### What this task involves
In the data below, find every line with the word "configuration" and copy it.
+++ Input data
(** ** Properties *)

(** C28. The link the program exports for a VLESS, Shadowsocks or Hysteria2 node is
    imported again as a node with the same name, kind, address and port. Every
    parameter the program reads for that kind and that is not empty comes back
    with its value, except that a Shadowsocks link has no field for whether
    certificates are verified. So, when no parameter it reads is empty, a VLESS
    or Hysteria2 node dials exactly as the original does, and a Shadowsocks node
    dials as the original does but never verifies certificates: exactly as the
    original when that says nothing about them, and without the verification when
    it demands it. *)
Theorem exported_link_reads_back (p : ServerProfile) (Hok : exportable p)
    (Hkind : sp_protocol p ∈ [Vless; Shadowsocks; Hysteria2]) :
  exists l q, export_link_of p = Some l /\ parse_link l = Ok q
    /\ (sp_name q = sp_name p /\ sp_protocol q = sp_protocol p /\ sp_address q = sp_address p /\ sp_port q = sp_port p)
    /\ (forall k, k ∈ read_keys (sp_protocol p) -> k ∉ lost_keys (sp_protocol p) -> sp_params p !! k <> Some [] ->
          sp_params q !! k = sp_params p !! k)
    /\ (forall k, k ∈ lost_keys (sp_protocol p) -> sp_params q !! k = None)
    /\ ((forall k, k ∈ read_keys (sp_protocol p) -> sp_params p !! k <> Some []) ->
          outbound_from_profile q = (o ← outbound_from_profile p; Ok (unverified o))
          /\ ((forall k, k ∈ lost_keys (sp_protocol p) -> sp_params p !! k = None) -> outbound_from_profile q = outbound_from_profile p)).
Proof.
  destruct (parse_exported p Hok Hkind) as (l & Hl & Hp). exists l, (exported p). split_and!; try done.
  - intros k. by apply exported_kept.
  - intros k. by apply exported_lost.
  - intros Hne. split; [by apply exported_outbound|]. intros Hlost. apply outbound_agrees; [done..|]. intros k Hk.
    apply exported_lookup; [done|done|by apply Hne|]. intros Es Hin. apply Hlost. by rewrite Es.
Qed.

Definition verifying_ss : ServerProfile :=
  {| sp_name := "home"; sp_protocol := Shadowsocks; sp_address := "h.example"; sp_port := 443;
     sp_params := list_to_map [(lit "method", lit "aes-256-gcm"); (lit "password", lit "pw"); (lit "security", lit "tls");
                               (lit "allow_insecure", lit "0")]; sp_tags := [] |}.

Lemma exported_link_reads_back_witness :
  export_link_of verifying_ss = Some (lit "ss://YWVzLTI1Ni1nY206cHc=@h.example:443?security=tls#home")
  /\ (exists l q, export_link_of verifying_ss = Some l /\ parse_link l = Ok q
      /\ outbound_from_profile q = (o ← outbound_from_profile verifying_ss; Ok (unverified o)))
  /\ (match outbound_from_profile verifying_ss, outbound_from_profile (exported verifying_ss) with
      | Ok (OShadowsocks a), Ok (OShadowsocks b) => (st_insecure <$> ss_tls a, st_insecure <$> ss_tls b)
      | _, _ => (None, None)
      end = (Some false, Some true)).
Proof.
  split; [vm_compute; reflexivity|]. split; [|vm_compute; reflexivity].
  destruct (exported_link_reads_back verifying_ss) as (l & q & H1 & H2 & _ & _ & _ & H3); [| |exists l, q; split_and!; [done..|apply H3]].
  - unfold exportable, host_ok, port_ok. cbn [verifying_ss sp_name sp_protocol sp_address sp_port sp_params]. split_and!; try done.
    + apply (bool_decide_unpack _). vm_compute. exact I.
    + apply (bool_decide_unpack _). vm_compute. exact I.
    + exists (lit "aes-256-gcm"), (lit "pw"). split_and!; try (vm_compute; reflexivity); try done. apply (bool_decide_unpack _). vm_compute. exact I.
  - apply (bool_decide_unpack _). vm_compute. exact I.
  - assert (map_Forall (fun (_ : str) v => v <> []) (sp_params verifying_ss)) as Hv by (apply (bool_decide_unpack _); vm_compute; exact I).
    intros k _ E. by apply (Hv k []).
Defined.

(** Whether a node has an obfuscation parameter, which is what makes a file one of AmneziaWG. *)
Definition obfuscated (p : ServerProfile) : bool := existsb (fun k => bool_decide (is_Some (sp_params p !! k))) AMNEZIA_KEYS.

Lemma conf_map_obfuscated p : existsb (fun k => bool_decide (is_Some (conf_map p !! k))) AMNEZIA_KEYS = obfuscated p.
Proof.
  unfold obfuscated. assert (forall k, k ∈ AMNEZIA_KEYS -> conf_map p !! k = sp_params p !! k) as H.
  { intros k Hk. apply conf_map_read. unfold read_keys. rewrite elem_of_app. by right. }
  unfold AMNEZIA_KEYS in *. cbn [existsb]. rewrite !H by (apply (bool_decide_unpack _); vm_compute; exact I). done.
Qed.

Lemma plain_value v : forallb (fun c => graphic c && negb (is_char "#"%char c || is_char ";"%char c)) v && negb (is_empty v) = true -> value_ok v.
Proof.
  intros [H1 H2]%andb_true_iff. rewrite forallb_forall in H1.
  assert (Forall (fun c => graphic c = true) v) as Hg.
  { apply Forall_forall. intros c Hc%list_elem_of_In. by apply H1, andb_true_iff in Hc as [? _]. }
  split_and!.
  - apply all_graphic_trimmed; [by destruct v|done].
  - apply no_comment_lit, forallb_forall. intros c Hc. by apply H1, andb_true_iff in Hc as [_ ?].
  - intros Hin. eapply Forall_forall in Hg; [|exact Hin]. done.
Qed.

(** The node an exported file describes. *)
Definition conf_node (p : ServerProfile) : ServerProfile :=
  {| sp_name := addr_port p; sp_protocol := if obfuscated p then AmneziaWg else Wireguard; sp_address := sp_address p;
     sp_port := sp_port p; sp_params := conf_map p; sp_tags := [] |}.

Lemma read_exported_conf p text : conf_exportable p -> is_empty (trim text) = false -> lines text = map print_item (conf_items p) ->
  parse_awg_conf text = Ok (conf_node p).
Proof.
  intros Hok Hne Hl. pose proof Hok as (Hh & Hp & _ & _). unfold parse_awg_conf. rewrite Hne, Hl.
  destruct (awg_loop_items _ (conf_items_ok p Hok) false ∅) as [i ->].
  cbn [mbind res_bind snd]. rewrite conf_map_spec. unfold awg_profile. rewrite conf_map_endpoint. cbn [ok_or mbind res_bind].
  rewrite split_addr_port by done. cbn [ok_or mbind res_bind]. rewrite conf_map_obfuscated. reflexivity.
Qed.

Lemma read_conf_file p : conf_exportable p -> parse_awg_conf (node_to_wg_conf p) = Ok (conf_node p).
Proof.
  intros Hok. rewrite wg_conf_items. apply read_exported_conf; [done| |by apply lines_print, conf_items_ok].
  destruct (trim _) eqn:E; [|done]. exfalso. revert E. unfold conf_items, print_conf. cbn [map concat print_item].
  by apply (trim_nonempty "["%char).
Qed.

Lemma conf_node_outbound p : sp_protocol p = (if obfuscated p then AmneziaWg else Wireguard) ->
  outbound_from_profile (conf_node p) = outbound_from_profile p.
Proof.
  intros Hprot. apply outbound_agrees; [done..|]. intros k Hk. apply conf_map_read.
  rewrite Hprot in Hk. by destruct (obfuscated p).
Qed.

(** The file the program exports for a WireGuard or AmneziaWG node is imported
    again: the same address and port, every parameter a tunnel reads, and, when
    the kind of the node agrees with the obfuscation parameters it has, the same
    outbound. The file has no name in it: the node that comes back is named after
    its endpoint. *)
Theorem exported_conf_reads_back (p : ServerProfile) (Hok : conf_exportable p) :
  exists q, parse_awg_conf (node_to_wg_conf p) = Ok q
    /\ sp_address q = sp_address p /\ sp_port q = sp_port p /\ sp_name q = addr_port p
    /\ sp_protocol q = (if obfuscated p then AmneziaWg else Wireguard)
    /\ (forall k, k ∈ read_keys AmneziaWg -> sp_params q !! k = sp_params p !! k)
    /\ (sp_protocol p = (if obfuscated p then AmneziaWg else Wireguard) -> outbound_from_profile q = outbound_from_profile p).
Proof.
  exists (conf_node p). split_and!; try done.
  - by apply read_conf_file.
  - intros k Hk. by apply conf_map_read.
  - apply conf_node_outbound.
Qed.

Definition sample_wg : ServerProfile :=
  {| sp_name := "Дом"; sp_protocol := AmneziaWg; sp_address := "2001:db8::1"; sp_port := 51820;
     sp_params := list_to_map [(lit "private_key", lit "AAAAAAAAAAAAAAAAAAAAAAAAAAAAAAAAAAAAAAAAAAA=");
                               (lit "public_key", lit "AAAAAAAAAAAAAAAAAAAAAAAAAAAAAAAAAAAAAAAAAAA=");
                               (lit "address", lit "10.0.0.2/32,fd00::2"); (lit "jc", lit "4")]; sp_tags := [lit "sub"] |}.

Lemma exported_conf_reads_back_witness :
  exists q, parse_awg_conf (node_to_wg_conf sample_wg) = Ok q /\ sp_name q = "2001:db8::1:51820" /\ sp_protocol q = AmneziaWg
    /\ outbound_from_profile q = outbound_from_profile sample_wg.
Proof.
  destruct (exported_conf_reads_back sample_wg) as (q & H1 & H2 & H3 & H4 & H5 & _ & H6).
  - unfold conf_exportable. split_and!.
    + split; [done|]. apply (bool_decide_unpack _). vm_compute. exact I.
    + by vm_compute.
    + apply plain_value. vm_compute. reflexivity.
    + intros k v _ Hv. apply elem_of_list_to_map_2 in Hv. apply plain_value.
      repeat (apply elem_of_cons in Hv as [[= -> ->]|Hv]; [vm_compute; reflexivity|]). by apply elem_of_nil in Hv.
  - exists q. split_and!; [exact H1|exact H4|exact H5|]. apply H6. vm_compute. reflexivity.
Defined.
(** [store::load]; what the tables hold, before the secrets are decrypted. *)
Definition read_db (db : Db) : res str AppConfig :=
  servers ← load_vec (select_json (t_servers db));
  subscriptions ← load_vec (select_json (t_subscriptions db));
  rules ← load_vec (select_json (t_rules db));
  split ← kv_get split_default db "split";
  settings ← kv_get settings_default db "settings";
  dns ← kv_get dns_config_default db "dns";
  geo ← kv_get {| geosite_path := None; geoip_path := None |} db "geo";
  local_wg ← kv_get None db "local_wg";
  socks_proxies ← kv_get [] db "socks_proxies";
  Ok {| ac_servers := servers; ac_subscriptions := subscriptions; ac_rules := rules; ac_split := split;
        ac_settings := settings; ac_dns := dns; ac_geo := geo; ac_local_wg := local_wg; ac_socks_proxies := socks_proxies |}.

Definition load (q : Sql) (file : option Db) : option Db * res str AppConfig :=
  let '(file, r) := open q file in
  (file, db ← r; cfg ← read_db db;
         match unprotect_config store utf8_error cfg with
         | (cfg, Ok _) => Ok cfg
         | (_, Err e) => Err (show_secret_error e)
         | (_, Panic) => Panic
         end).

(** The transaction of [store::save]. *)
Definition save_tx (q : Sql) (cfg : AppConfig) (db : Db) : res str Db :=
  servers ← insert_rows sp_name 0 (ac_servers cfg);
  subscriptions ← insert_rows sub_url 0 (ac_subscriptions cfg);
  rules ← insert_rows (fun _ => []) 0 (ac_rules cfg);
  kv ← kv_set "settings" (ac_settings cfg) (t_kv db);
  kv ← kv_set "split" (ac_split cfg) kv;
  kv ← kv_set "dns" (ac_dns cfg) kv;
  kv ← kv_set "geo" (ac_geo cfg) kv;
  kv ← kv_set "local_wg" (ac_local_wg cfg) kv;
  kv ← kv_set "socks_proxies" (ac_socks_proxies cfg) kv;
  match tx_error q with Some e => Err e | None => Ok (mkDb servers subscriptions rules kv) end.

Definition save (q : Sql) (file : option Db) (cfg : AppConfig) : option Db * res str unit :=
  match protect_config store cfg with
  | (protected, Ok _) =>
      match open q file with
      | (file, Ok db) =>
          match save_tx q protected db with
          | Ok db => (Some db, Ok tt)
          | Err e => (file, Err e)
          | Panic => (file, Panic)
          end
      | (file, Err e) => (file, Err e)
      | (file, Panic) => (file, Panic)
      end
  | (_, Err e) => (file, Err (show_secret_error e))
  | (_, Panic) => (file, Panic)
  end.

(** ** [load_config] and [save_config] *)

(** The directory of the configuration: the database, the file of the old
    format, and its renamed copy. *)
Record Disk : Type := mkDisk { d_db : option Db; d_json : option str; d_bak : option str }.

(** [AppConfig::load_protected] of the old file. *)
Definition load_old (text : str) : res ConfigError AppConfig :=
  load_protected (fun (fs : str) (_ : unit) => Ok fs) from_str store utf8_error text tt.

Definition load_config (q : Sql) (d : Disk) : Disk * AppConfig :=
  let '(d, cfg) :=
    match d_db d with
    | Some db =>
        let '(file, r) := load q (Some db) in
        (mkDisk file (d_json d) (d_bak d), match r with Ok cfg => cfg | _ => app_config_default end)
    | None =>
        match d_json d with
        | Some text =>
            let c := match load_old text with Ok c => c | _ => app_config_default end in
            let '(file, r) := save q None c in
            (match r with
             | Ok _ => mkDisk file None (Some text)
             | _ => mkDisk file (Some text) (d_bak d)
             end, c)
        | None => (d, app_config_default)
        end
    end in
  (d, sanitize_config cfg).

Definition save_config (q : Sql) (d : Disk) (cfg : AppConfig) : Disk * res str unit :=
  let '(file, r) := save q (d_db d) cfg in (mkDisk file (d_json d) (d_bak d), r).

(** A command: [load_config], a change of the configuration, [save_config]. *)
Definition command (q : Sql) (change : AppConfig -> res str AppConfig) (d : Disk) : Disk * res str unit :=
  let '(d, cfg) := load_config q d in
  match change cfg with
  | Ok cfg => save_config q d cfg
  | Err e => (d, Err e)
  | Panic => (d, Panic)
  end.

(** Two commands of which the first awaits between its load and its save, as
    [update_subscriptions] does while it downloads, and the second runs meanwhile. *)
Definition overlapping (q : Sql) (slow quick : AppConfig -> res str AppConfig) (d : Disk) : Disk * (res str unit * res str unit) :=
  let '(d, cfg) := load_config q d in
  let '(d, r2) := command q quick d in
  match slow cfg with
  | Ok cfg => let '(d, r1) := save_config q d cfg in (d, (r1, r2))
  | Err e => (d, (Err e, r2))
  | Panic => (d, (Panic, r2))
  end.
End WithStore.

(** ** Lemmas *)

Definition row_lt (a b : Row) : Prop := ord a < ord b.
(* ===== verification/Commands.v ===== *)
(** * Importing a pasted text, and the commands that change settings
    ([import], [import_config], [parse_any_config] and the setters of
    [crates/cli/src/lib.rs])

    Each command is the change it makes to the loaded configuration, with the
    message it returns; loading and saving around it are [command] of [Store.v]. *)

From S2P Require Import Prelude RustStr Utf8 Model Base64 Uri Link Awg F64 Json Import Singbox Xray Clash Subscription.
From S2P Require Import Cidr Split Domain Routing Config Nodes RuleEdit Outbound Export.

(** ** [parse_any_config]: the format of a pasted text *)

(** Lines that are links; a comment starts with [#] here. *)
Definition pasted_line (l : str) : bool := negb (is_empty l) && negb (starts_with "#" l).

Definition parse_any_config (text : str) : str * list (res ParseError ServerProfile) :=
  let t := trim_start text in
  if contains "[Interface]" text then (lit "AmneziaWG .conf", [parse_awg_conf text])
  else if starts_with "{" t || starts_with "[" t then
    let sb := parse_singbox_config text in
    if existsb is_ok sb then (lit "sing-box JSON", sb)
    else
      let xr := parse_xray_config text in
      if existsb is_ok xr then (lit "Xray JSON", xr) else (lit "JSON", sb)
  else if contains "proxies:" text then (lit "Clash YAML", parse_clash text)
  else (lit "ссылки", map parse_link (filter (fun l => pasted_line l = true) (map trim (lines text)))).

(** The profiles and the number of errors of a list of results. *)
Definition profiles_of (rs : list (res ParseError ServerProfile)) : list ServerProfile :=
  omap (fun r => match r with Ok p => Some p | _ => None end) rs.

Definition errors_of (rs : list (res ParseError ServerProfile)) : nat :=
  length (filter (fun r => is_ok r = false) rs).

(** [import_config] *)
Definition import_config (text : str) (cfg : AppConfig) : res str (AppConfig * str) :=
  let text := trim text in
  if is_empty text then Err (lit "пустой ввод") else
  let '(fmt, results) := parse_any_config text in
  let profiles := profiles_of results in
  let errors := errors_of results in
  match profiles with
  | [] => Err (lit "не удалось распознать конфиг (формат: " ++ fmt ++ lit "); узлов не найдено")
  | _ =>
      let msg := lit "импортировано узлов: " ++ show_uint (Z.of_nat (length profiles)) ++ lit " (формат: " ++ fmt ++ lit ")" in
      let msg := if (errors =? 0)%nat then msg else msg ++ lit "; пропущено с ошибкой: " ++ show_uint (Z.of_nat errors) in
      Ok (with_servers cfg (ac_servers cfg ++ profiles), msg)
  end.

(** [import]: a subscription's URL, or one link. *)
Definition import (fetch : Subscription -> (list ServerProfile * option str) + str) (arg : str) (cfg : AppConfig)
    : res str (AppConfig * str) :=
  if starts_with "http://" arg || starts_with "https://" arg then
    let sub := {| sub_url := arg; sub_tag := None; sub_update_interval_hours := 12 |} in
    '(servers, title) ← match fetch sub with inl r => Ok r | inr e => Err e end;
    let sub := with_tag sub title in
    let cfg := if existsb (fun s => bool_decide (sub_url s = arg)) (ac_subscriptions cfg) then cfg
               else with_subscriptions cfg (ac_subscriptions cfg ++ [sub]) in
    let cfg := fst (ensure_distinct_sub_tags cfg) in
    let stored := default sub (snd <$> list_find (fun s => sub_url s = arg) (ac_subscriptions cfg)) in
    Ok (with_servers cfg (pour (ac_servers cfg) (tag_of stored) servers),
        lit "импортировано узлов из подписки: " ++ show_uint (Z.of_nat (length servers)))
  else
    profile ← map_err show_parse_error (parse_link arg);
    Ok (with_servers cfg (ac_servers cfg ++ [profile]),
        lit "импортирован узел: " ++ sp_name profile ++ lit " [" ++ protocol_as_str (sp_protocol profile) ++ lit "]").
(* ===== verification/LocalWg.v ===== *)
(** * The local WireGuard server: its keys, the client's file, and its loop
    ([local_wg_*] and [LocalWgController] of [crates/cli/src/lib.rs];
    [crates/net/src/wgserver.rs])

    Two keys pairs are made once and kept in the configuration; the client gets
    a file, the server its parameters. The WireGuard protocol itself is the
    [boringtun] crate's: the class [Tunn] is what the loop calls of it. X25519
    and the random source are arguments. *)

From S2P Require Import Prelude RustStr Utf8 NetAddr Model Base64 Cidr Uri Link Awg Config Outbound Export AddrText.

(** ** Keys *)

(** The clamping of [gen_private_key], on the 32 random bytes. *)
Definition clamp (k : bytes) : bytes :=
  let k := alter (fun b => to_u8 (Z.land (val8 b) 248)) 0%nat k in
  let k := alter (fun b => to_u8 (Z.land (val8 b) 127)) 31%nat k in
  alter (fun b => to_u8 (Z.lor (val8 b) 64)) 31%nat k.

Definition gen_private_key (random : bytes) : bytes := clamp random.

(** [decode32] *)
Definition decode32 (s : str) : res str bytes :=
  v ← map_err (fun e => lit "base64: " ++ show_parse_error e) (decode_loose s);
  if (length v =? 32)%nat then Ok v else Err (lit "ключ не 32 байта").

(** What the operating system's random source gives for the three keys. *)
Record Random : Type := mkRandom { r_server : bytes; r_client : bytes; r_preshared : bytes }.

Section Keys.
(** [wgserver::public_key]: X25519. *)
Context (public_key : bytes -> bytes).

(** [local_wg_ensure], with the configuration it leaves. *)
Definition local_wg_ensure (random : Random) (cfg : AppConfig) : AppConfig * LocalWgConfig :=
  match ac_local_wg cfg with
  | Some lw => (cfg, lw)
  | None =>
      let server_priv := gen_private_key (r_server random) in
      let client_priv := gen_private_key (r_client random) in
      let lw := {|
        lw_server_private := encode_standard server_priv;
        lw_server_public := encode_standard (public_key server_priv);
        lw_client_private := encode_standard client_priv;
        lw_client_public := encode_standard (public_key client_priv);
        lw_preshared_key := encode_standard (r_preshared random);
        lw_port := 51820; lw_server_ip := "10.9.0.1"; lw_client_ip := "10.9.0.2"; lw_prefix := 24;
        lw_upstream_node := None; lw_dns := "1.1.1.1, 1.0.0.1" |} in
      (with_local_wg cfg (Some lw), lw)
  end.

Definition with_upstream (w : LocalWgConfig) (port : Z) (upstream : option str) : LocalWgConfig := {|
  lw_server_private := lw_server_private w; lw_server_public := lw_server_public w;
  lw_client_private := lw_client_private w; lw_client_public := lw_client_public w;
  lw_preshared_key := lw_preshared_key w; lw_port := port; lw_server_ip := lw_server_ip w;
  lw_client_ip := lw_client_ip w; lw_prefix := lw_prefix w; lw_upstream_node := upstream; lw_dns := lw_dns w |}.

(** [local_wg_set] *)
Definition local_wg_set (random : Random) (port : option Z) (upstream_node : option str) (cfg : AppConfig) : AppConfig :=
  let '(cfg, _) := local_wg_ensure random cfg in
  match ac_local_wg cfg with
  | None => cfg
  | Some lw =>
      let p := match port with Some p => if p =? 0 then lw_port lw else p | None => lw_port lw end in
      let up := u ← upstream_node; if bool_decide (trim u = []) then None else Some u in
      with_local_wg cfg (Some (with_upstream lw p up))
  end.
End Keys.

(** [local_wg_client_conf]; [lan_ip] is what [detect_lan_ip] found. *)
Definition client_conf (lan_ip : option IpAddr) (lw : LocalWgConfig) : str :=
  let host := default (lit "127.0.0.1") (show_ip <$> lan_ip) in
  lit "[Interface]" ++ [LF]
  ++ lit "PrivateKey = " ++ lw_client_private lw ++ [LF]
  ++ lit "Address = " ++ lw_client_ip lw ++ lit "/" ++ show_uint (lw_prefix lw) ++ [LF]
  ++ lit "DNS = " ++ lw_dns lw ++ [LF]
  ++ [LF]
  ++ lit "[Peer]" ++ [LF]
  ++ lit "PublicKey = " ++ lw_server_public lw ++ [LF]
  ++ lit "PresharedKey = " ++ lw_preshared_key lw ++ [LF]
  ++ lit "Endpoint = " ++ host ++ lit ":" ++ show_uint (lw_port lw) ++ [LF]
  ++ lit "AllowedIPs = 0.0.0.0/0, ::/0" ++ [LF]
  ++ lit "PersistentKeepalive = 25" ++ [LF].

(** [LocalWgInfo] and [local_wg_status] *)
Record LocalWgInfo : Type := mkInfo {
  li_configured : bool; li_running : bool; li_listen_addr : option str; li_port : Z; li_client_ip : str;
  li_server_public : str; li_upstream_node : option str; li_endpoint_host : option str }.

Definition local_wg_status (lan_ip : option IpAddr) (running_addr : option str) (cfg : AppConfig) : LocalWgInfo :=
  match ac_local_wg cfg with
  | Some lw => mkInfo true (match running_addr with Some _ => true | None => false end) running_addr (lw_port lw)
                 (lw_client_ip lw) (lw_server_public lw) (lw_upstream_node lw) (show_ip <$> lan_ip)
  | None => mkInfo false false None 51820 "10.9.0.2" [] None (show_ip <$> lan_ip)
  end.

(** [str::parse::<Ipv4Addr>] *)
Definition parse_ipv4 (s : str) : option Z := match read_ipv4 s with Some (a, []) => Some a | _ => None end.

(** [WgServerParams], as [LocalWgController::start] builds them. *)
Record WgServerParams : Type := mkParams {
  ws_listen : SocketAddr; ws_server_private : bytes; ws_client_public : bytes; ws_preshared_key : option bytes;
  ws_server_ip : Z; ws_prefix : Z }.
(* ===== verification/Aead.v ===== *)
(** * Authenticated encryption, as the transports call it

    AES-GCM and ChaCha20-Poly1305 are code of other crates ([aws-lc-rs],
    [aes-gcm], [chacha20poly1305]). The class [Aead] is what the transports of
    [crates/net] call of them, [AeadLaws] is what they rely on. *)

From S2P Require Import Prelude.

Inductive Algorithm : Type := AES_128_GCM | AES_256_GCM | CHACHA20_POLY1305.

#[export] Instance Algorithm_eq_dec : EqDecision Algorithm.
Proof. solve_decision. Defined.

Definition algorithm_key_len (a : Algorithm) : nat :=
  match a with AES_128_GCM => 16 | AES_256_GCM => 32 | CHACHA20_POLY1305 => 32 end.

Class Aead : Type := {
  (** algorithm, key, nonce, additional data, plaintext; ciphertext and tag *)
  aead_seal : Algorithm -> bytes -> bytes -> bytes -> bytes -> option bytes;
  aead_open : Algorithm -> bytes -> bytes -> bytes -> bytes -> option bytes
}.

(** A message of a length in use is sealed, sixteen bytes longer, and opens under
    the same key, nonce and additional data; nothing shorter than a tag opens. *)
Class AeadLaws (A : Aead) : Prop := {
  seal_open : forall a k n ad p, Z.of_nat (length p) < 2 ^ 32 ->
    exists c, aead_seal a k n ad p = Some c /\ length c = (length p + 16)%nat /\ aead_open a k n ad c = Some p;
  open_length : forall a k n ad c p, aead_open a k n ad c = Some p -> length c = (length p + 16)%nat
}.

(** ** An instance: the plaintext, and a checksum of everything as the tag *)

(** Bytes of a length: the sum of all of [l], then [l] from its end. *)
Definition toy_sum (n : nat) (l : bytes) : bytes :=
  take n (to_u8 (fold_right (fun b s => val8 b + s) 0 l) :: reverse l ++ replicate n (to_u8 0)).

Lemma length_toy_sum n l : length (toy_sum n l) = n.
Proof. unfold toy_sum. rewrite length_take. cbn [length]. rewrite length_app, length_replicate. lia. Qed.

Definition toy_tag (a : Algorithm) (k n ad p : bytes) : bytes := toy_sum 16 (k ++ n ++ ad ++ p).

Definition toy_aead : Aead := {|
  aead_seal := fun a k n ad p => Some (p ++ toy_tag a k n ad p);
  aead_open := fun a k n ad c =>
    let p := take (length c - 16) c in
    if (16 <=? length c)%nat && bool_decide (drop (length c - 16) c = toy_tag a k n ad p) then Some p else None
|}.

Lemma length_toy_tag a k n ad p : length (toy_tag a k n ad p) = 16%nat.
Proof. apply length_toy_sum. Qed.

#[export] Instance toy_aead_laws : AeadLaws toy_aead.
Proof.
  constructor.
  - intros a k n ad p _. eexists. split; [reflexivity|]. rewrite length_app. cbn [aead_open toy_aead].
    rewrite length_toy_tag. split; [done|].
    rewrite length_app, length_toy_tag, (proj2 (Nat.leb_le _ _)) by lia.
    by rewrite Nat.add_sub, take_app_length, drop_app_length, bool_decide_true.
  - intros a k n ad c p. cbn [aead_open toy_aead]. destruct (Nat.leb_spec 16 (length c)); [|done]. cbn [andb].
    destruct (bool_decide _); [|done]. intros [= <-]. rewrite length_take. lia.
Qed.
++++++
### Solution for this exercise
(** The directory of the configuration: the database, the file of the old
(** A command: [load_config], a change of the configuration, [save_config]. *)
    Each command is the change it makes to the loaded configuration, with the
    Two keys pairs are made once and kept in the configuration; the client gets
(** [local_wg_ensure], with the configuration it leaves. *)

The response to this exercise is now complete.